Lemma com_empty s com edit : input_abs s com edit -> (ir s =? iw s) = bool_decide (com = []).
Proof.
  intros [Hr Hw _]. apply eq_true_iff_eq. rewrite Z.eqb_eq, bool_decide_eq_true, Hw.
  pose proof (ring_fits _ _ _ _ _ Hr) as Hf. rewrite length_app in Hf. unfold INPUT_BUF in Hf.
  pose proof (u32_add_eq (ir s) (Z.of_nat (length com)) ltac:(lia) (ring_r _ _ _ _ _ Hr)) as H.
  destruct com; cbn in *; split; intros H0; [done|symmetry; by apply H|apply eq_sym, H in H0; lia|done].
Qed.

Lemma com_take s c com edit : input_abs s (c :: com) edit ->
  aget (ibuf s) (ir s mod INPUT_BUF) = Some c /\ input_abs (s <| ir ::= fun r => u32 (r + 1) |>) com edit /\
  u32 (u32 (ir s + 1) - 1) = ir s.
Proof.
  intros [Hr Hw Hl]. cbn [app] in Hr. destruct (ring_head _ buf_bounds buf_divides _ _ _ _ _ Hr) as [Hc Hr'].
  split_and!; [done| |by eapply ring_unread]. split; [done| |done]. change (iw s = u32 (u32 (ir s + 1) + Z.of_nat (length com))).
  rewrite Hw. unfold u32. rewrite Zplus_mod_idemp_l. f_equal. cbn [length]. lia.
Qed.

Lemma consoleread_loop_ok n : forall target killed s com edit,
  cons_abs s com edit -> Z.of_nat n <= target ->
  exists s', consoleread_loop n target killed s =
      Ret (spec_read n (Z.of_nat n =? target) killed com).1 s' /\
    cons_abs s' (spec_read n (Z.of_nat n =? target) killed com).2 edit.
Proof.
  induction n as [|n IH]; intros target killed s com edit [Hs Hi] Ht; [by exists s; destruct com|].
  cbn [consoleread_loop spec_read]. rewrite (bind_ret (gets (fun s => s)) _ _ _ _ eq_refl), (com_empty _ _ _ Hi).
  destruct com as [|c com]; [exists s; by destruct killed|]. rewrite bool_decide_eq_false_2 by done.
  destruct (com_take _ _ _ _ Hi) as (Hc & Hi' & Hun). rewrite Hc. cbn [deref]. rewrite ret_bind.
  set (s1 := s <| ir ::= fun r => u32 (r + 1) |>) in *. rewrite (bind_ret (modify _) _ _ tt s1 eq_refl).
  destruct (c =? ctrl 68).
  - destruct (Z.ltb_spec (Z.of_nat (S n)) target), (Z.eqb_spec (Z.of_nat (S n)) target); try lia.
    + assert (Hback : s1 <| ir ::= fun r => u32 (r - 1) |> = s).
      { unfold s1. destruct s. unfold setf. cbn in *. by rewrite Hun. }
      exists s. split; [|by split]. erewrite bind_ret; [|reflexivity]. by rewrite Hback.
    + exists s1. by split.
  - destruct (c =? NEWLINE); [by exists s1|].
    destruct (IH target killed s1 com edit) as (s' & Hrun & Habs); [by split|lia|].
    destruct (Z.eqb_spec (Z.of_nat n) target); [lia|].
    destruct (spec_read n false killed com) as [[l e] r] eqn:Hspec. cbn in *.
    exists s'. rewrite (bind_ret _ _ _ _ _ Hrun). by split.
Qed.

Lemma console_chars_ok cs : forall d s com edit, cons_abs s com edit -> Forall (fun c => 0 <= c < 256) cs ->
  exists d' s', console_chars cs d s = Ret d' s' /\
    let '(com', edit') := foldl (fun '(com, edit) c => spec_char com edit c) (com, edit) cs in cons_abs s' com' edit'.
Proof.
  induction cs as [|c cs IH]; intros d s com edit Ha Hc; [by exists d, s|].
  apply Forall_cons in Hc as [Hc Hcs]. destruct (console_char_ok c d s com edit Ha Hc) as (s1 & Hrun & Ha1 & _).
  cbn [console_chars foldl]. destruct (spec_char com edit c) as [com1 edit1].
  destruct (IH (d || (c =? ctrl 80)) s1 com1 edit1 Ha1 Hcs) as (d' & s' & Hrun' & Ha').
  exists d', s'. by rewrite (bind_ret _ _ _ _ _ Hrun).
Qed.

Lemma consoleintr_ok cs s com edit : cons_abs s com edit -> Forall (fun c => 0 <= c < 256) cs ->
  exists s', consoleintr cs s = Ret tt s' /\
    let '(com', edit') := foldl (fun '(com, edit) c => spec_char com edit c) (com, edit) cs in cons_abs s' com' edit'.
Proof.
  intros Ha Hc. destruct (console_chars_ok cs false s com edit Ha Hc) as (d & s' & Hrun & H).
  unfold consoleintr. rewrite (bind_ret _ _ _ _ _ Hrun). destruct d; [|by exists s'].
  eexists. split; [reflexivity|]. destruct (foldl _ _ cs) as [com' edit']. destruct H as [H1 [H2 H3 H4]]. by split; [|split].
Qed.

(** *** Traces: keyboard interrupts and reads in any order *)

Inductive cons_op := OpType (cs : list Z) | OpRead (n : Z) (killed : bool).

Definition cons_op_ok (o : cons_op) : Prop :=
  match o with OpType cs => Forall (fun c => 0 <= c < 256) cs | OpRead n _ => 0 <= n < 2 ^ 31 end.

Fixpoint cons_run (os : list cons_op) : M console (list (list Z * read_end)) :=
  match os with
  | [] => mret []
  | OpType cs :: os => consoleintr cs;; cons_run os
  | OpRead n killed :: os => r ← consoleread n killed; l ← cons_run os; mret (r :: l)
  end.

Fixpoint spec_run (os : list cons_op) (com edit : list Z) : list (list Z * read_end) :=
  match os with
  | [] => []
  | OpType cs :: os =>
      let '(com', edit') := foldl (fun '(com, edit) c => spec_char com edit c) (com, edit) cs in
      spec_run os com' edit'
  | OpRead n killed :: os =>
      let '(l, e, com') := spec_read (Z.to_nat n) true killed com in (l, e) :: spec_run os com' edit
  end.

Lemma cons_run_ok os s com edit :
  cons_abs s com edit -> Forall cons_op_ok os ->
  exists s', cons_run os s = Ret (spec_run os com edit) s'.
Proof.
  revert s com edit. induction os as [|o os IH]; intros s com edit Ha Ho; [by exists s|].
  apply Forall_cons in Ho as [Ho Hos]. destruct o as [cs|n killed]; cbn [cons_run spec_run].
  - destruct (consoleintr_ok cs s com edit Ha Ho) as (s1 & Hrun & Ha1). rewrite (bind_ret _ _ _ _ _ Hrun).
    destruct (foldl _ _ cs) as [com1 edit1]. by apply IH.
  - cbn in Ho. destruct (consoleread_loop_ok (Z.to_nat n) (u32 n) killed s com edit Ha) as (s1 & Hrun & Ha1).
    { rewrite u32_small by lia. lia. }
    rewrite u32_small, Z2Nat.id, Z.eqb_refl in Hrun, Ha1 by lia.
    unfold consoleread. rewrite u32_small by lia. rewrite (bind_ret _ _ _ _ _ Hrun).
    destruct (spec_read (Z.to_nat n) true killed com) as [[l e] com1]. cbn [fst snd] in *.
    destruct (IH s1 com1 edit Ha1 Hos) as (s' & Hrun'). exists s'. by rewrite (bind_ret _ _ _ _ _ Hrun').
Qed.

(** C36. The console's input implements its specification, two queues without
    indices: any sequence of keyboard interrupts and reads goes through without
    a fault and delivers what the specification delivers, whatever the position
    of the counters, their wrap-around included. *)
Theorem console_input_refines os s com edit :
  cons_abs s com edit -> Forall cons_op_ok os ->
  exists s', cons_run os s = Ret (spec_run os com edit) s'.
Proof. apply cons_run_ok. Qed.

(** A character that stands for itself. *)
Definition plain (c : Z) : Prop := 32 <= c < 127.
Lemma pages_never_shared_witness :
  exists s p s', rtc (kstep 0x80400000) (one_page, []) (s, [0x80401000]) /\ kalloc s = Ret p s' /\ p = 0.
Proof.
  pose proof (kalloc_ok 0x80400000 one_page _ one_page_inv) as (next & Hrun & _).
  assert (Hr : rtc (kstep 0x80400000) (one_page, []) (one_page <| freelist := next |>, [0x80401000])).
  { eapply rtc_once. by apply ks_alloc. }
  destruct (pages_never_shared 0x80400000 [0x80401000] one_page _ _ one_page_inv
              ltac:(intros p ->%list_elem_of_singleton; apply mem_of_mapped; rewrite ?length_replicate; unfold PGSIZE; lia) Hr)
    as (_ & _ & (p & s' & Hk & H) & _).
  exists (one_page <| freelist := next |>), p, s'. split; [exact Hr|]. split; [exact Hk|].
  destruct H as [[H _]|[Hin Hnot]]; [exact H|]. by destruct (Hnot Hin).
Defined.
(* ===== verification/Pipe.v ===== *)
(** * Pipe: pipe.c

    A pipe is a ring of 512 bytes with free-running counters (Ring.v) and a flag
    for each end.  [pipewrite] and [piperead] are cut at [sleep]: a leg runs from
    taking p->lock, or from waking up, to releasing it or to going to sleep, and
    is atomic.  A leg that ends in [sleep] says what is left to do; after the
    wakeup the loop goes on with that.  The calls of [wakeup] and [kfree] are
    entries of the trace [pcalls].  [pipealloc] is in File.v. *)

From S2P Require Import Prelude Ring.

Definition PIPESIZE : Z := 512.

Inductive pcall := WakeNread | WakeNwrite | FreePipe.

Record pipe := Pipe {
  pdata : list Z; nread : Z; nwrite : Z; readopen : bool; writeopen : bool; pcalls : list pcall
}.
#[export] Instance eta_pipe : Eta pipe := fun r =>
  Pipe (pdata r) (nread r) (nwrite r) (readopen r) (writeopen r) (pcalls r).

Definition note_call (c : pcall) : M pipe unit := modify (fun s => s <| pcalls ::= cons c |>).

Definition pipeclose (writable : bool) : M pipe unit :=
  (if writable then modify (fun s => s <| writeopen := false |>);; note_call WakeNread
   else modify (fun s => s <| readopen := false |>);; note_call WakeNwrite);;
  s ← gets (fun s => s);
  if negb (readopen s) && negb (writeopen s) then note_call FreePipe else mret tt.

(** How a leg of [pipewrite] ends: all written, -1, or asleep on [&p->nwrite]
    with these bytes left. *)
Inductive write_end := WroteAll | WriteFailed | WriteSleeps (rest : list Z).

Fixpoint pipewrite (addr : list Z) (killed : bool) : M pipe write_end :=
  match addr with
  | [] => note_call WakeNread;; mret WroteAll
  | b :: addr' =>
      s ← gets (fun s => s);
      if nwrite s =? u32 (nread s + PIPESIZE) then
        if negb (readopen s) || killed then mret WriteFailed
        else note_call WakeNread;; mret (WriteSleeps addr)
      else
        _ ← deref (aget (pdata s) (nwrite s mod PIPESIZE));
        modify (fun s => s <| pdata := aset (pdata s) (nwrite s mod PIPESIZE) b |>
                           <| nwrite ::= fun n => u32 (n + 1) |>);;
        pipewrite addr' killed
  end.

(** [for(i = 0; i < n; i++){ if(p->nread == p->nwrite) break; ... }] *)
Fixpoint pipe_copy (n : nat) : M pipe (list Z) :=
  match n with
  | O => mret []
  | S n =>
      s ← gets (fun s => s);
      if nread s =? nwrite s then mret []
      else
        b ← deref (aget (pdata s) (nread s mod PIPESIZE));
        modify (fun s => s <| nread ::= fun r => u32 (r + 1) |>);;
        l ← pipe_copy n;
        mret (b :: l)
  end.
= = =
REQUIREMENT: Using the data above, transcribe the lines that run from the line with "Proof. apply cons_run_ok. Qed." to the line with "assert (Hr : rtc", both ends kept, and output nothing else.

ANSWER TO THIS PROBLEM:
Proof. apply cons_run_ok. Qed.

(** A character that stands for itself. *)
Definition plain (c : Z) : Prop := 32 <= c < 127.
Lemma pages_never_shared_witness :
  exists s p s', rtc (kstep 0x80400000) (one_page, []) (s, [0x80401000]) /\ kalloc s = Ret p s' /\ p = 0.
Proof.
  pose proof (kalloc_ok 0x80400000 one_page _ one_page_inv) as (next & Hrun & _).
  assert (Hr : rtc (kstep 0x80400000) (one_page, []) (one_page <| freelist := next |>, [0x80401000])).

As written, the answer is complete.